## Prompt
Between the line containing "eexists. split; [constructor|exact Ha]." and the line containing "eapply wp_mono; [|by eapply wp_answers]." lies a run of lines; give that run again exactly, with both of those lines, and nothing else from the entries below.

## Stored data
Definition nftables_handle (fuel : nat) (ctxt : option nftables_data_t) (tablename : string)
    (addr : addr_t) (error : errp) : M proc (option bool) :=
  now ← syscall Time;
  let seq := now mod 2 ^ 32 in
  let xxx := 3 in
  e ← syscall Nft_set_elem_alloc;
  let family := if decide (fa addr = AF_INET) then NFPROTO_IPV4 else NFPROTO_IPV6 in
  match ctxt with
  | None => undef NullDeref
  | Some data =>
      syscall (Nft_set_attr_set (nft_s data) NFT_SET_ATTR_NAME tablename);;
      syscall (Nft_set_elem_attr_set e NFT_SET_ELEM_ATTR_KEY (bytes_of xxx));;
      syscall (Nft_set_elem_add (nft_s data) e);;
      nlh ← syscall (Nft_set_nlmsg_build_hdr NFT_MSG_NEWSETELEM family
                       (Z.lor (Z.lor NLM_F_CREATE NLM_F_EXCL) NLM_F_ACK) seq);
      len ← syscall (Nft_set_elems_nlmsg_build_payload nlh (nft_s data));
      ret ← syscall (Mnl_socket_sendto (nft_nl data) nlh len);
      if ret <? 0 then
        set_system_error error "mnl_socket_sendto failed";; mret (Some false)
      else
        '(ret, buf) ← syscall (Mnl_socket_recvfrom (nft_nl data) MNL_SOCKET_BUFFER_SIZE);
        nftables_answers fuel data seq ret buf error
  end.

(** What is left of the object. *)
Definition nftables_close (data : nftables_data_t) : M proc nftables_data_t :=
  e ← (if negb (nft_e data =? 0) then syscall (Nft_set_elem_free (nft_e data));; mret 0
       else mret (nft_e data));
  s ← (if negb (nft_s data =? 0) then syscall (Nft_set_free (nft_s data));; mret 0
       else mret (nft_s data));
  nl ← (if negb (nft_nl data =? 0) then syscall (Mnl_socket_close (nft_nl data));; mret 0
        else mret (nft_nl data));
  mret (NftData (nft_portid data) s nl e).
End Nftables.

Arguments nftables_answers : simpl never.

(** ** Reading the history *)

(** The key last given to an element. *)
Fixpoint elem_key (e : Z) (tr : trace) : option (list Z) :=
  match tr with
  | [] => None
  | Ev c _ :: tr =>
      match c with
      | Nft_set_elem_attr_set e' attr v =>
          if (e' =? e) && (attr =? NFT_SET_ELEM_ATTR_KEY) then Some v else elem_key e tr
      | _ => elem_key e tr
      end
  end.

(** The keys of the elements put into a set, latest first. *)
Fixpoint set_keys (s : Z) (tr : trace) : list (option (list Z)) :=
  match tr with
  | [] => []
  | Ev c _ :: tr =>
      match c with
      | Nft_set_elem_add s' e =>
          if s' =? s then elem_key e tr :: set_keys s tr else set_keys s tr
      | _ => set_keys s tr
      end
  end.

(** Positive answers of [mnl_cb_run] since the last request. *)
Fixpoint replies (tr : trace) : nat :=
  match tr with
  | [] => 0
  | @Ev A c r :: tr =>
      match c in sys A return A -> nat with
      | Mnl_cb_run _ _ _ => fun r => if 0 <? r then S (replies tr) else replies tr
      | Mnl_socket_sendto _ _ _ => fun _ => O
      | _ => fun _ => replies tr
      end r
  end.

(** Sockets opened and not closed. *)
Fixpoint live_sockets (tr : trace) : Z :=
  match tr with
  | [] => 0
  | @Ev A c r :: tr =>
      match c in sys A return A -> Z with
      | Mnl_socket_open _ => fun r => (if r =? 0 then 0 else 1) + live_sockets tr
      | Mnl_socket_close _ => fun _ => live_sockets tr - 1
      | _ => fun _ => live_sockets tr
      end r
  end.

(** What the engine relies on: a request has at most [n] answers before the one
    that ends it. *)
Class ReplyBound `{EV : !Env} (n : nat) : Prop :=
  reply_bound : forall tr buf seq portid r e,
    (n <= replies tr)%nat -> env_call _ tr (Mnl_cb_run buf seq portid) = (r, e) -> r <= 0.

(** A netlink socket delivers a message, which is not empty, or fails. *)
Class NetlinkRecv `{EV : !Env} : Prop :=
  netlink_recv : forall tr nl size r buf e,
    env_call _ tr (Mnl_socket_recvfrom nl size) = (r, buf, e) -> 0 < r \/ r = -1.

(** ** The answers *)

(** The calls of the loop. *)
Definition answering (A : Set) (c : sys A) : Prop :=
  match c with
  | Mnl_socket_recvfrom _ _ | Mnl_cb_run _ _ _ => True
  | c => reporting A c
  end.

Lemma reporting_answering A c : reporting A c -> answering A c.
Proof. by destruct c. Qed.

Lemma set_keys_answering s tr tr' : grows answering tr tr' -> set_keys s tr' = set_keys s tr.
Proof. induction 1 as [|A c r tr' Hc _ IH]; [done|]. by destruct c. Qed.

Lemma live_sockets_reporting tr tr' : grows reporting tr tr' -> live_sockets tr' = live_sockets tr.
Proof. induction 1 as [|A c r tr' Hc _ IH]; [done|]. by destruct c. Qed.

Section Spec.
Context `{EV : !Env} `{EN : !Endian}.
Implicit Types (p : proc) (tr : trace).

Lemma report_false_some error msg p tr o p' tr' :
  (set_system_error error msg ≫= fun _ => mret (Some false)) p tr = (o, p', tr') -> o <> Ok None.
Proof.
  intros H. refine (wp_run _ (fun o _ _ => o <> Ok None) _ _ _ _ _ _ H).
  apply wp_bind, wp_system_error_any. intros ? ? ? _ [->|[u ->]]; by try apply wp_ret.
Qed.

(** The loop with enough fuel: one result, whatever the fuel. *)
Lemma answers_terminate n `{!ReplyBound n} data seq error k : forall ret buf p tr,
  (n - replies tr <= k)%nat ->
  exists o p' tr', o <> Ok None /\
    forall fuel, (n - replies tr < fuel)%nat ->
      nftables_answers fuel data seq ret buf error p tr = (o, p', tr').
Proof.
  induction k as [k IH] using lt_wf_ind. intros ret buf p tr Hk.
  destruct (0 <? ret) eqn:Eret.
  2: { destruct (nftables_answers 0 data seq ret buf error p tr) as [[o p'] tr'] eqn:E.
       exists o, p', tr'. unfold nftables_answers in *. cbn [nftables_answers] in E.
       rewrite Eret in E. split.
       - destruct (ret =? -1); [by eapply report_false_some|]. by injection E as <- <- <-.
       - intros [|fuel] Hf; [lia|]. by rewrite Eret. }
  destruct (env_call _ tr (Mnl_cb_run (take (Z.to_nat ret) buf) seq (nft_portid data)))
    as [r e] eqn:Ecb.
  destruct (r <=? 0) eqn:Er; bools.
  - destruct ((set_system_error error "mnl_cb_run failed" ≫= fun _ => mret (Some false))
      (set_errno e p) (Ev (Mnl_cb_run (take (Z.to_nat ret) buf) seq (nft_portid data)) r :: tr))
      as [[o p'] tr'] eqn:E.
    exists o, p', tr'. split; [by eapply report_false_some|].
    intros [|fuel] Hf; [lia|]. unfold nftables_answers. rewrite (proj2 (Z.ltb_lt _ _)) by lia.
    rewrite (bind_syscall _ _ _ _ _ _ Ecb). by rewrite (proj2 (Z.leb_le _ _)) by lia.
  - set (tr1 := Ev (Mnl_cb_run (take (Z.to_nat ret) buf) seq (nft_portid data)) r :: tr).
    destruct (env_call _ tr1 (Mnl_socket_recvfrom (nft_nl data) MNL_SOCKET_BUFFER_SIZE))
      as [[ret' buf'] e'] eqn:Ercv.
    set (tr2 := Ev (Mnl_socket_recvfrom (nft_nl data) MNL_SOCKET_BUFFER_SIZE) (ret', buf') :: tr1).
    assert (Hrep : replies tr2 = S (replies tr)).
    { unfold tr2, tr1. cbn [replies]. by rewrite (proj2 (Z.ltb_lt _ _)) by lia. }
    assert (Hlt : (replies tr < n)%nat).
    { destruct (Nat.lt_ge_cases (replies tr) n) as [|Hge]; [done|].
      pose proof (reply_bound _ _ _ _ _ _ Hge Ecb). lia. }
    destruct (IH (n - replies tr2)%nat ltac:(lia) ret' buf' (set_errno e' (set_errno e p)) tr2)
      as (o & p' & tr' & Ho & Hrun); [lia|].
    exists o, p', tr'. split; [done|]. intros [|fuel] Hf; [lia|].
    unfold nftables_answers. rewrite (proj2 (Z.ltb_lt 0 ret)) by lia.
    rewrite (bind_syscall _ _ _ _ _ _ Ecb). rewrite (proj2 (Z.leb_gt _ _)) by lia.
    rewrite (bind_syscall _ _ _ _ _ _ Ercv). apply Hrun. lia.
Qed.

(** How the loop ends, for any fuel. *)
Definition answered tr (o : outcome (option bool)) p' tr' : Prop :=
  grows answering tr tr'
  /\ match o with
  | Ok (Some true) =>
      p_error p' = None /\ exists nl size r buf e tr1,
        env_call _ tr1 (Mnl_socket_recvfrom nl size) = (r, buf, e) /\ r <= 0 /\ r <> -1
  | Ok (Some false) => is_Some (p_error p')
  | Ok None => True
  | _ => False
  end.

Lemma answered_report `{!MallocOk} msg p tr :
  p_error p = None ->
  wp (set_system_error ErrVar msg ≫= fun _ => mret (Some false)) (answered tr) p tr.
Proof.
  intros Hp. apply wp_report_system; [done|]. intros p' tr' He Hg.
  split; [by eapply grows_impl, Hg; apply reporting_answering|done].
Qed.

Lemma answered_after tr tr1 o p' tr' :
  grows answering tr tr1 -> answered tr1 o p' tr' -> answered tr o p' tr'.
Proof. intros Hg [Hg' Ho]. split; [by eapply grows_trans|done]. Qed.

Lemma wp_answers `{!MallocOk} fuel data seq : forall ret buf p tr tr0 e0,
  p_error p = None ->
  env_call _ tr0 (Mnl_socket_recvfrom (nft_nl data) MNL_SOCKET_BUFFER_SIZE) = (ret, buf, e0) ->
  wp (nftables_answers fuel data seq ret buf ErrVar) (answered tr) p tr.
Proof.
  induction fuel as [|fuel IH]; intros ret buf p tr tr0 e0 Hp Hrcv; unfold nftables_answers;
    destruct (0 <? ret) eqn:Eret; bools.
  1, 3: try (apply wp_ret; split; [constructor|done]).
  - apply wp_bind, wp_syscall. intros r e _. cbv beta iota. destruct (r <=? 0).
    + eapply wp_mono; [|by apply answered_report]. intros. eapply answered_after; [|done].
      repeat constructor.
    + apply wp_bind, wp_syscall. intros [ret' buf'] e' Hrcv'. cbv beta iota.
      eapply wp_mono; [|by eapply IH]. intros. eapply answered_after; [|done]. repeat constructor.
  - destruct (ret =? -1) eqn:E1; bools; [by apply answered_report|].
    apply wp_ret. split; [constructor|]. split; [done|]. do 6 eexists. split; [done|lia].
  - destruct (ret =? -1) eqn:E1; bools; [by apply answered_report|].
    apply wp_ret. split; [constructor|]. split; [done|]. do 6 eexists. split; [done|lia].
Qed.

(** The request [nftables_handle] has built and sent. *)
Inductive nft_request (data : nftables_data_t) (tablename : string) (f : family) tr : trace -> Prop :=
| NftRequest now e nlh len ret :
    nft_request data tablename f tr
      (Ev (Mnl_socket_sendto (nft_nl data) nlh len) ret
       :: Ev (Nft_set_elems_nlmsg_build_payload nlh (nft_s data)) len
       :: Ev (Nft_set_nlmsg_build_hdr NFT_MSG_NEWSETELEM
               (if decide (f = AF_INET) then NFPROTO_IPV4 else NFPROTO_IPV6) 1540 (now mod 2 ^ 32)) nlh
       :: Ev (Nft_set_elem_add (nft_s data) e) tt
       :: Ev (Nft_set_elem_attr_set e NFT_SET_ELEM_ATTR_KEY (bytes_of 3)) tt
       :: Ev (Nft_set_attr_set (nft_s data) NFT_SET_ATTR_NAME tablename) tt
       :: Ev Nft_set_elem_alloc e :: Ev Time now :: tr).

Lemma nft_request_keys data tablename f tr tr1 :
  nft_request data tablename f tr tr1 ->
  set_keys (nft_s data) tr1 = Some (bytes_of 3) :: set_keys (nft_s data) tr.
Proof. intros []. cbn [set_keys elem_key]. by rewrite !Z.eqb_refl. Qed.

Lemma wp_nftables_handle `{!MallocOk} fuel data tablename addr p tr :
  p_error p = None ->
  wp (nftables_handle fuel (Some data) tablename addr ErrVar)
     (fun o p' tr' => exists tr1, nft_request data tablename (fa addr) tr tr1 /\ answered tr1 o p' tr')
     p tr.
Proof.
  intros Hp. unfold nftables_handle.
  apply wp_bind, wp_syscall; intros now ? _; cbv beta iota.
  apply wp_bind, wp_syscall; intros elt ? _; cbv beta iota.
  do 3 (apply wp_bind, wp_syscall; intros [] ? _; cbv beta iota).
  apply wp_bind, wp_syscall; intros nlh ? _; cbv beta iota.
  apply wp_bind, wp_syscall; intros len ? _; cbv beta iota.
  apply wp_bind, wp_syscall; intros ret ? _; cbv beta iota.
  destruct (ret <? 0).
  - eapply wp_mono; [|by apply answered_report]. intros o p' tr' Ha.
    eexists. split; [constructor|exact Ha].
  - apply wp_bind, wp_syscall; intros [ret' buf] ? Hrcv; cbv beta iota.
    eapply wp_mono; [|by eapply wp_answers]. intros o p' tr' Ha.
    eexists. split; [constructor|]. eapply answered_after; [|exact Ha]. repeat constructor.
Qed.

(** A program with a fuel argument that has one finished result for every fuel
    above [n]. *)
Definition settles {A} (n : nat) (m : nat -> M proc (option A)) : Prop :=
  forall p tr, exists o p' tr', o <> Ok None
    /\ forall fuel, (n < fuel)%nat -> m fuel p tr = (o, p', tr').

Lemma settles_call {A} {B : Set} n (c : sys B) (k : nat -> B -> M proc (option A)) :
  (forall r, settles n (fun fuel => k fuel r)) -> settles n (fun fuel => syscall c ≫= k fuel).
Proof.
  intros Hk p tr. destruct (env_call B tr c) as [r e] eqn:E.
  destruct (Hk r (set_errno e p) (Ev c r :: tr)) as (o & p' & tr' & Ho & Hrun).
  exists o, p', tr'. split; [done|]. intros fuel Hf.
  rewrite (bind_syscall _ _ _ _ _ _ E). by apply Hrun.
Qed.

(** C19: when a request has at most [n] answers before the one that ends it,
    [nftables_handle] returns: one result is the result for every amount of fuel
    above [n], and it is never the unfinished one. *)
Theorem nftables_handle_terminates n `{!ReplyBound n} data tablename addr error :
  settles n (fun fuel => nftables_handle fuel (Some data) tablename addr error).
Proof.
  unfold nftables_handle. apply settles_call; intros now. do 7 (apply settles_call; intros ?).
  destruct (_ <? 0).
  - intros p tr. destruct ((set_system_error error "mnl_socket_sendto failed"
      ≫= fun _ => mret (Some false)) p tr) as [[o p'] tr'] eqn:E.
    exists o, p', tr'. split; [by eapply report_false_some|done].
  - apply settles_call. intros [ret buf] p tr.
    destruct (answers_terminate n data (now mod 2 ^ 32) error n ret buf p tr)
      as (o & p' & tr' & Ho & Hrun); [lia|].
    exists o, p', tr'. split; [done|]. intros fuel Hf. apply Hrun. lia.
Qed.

## Your response
    eexists. split; [constructor|exact Ha].
  - apply wp_bind, wp_syscall; intros [ret' buf] ? Hrcv; cbv beta iota.
    eapply wp_mono; [|by eapply wp_answers]. intros o p' tr' Ha.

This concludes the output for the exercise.